(Entries taken from a collection)
================

(** X14: an occasion that is not in the table of rules is served as
    [casual]: the same outfits with the same scores in the same order, each
    carrying the name of the requested occasion; and it raises exactly when
    [casual] does. *)
Theorem unknown_occasion_as_casual (clothing_items : list (@item features))
  occasion (max_outfits items_per_outfit : Z) :
  dict_get occasion_rules occasion = None ->
  recommend_outfits compute_similarity clothing_items occasion max_outfits
    items_per_outfit =
  (recommended <- recommend_outfits compute_similarity clothing_items "casual"
                    max_outfits items_per_outfit ;;
   Ok (map (with_occasion occasion) recommended)).
Proof.
  intros H. destruct clothing_items as [|it its] eqn:Ei; [reflexivity|].
  rewrite <- Ei. rewrite !recommend_outfits_scan by (rewrite Ei; discriminate).
  assert (E : get_or occasion_rules occasion casual_rules = casual_rules)
    by (unfold get_or; now rewrite H).
  rewrite E.
  change (get_or occasion_rules "casual" casual_rules) with casual_rules.
  pose proof (scan_with_occasion "casual" occasion casual_rules max_outfits
                (flat_map (pattern_candidates (group_by_type clothing_items))
                   (preferred_combinations casual_rules)) []) as S.
  cbn [map] in S. rewrite S. rewrite !bind_assoc. apply bind_ext.
  intros found. cbn [bind].
  rewrite sort_by_score_map by apply with_occasion_score.
  now rewrite slice_to_map.
Qed.

(** ** The colour scheme of an outfit *)

Lemma fold_add_shift (l : list Z) (acc : Z) :
  fold_left Z.add l acc = acc + fold_left Z.add l 0.
Proof.
  revert acc. induction l as [|x l IH]; intros acc; cbn; [lia|].
  rewrite (IH (acc + x)), (IH x). lia.
Qed.

Lemma count_up_inv (scheme : string) (d : list (string * Z)) :
  Forall (fun kv => 1 <= snd kv) d ->
  Forall (fun kv => 1 <= snd kv) (count_up scheme d)
  /\ fold_left Z.add (map snd (count_up scheme d)) 0
     = fold_left Z.add (map snd d) 0 + 1.
Proof.
  induction 1 as [|[k n] d Hn Hd [IH1 IH2]]; cbn [count_up].
  - split; [repeat constructor; cbn; lia|reflexivity].
  - destruct (String.eqb k scheme); cbn [map snd fold_left].
    + split; [constructor; [cbn in *; lia|assumption]|].
      rewrite (fold_add_shift _ (0 + (n + 1))), (fold_add_shift _ (0 + n)). lia.
    + split; [constructor; assumption|].
      rewrite (fold_add_shift _ (0 + n)), IH2, (fold_add_shift _ (0 + n)). lia.
Qed.

Lemma scheme_tally_inv (ps : list (string * string)) :
  forall scheme_counts counted,
    scheme_tally ps scheme_counts = Ok counted ->
    Forall (fun kv => 1 <= snd kv) scheme_counts ->
    Forall (fun kv => 1 <= snd kv) counted
    /\ fold_left Z.add (map snd counted) 0
       = fold_left Z.add (map snd scheme_counts) 0 + Z.of_nat (length ps).
Proof.
  induction ps as [|[a b] ps IH]; intros d d'; cbn [scheme_tally].
  - intros [= <-] H. split; [exact H|]. cbn. lia.
  - destruct (get_color_scheme_type a b) as [n|]; cbn [bind]; [|discriminate].
    intros E H. destruct (count_up_inv n d H) as [C1 C2].
    destruct (IH _ _ E C1) as [I1 I2].
    split; [exact I1|]. rewrite I2, C2. cbn [length]. lia.
Qed.

Lemma max_key_in (best : string * Z) (d : list (string * Z)) :
  In (max_key best d) (best :: d).
Proof.
  revert best. induction d as [|[k n] d IH]; intros best; cbn [max_key];
    [now left|].
  destruct (snd best <? n).
  - destruct (IH (k, n)) as [<-|H]; [right; now left|right; now right].
  - destruct (IH best) as [<-|H]; [now left|right; now right].
Qed.

Lemma member_le_total (d : list (string * Z)) (kv : string * Z) :
  Forall (fun kv => 1 <= snd kv) d -> In kv d ->
  snd kv <= fold_left Z.add (map snd d) 0.
Proof.
  induction 1 as [|[k n] d Hn Hd IH]; [intros []|].
  cbn [map snd fold_left]. rewrite (fold_add_shift _ (0 + n)).
  assert (0 <= fold_left Z.add (map snd d) 0).
  { clear IH. induction Hd as [|[k' n'] d' Hn' _ IH']; cbn; [lia|].
    rewrite (fold_add_shift _ n'). cbn in Hn'. lia. }
  intros [<-|Hin]; [cbn; lia|]. specialize (IH Hin). cbn in Hn. lia.
Qed.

================

Description of the task
Start with the line above that contains "split; [exact I1|]." and end with the line that contains "- destruct (IH (k, n))". Write out those lines exactly, and only those.

Problem solution
    split; [exact I1|]. rewrite I2, C2. cbn [length]. lia.
Qed.

Lemma max_key_in (best : string * Z) (d : list (string * Z)) :
  In (max_key best d) (best :: d).
Proof.
  revert best. induction d as [|[k n] d IH]; intros best; cbn [max_key];
    [now left|].
  destruct (snd best <? n).
  - destruct (IH (k, n)) as [<-|H]; [right; now left|right; now right].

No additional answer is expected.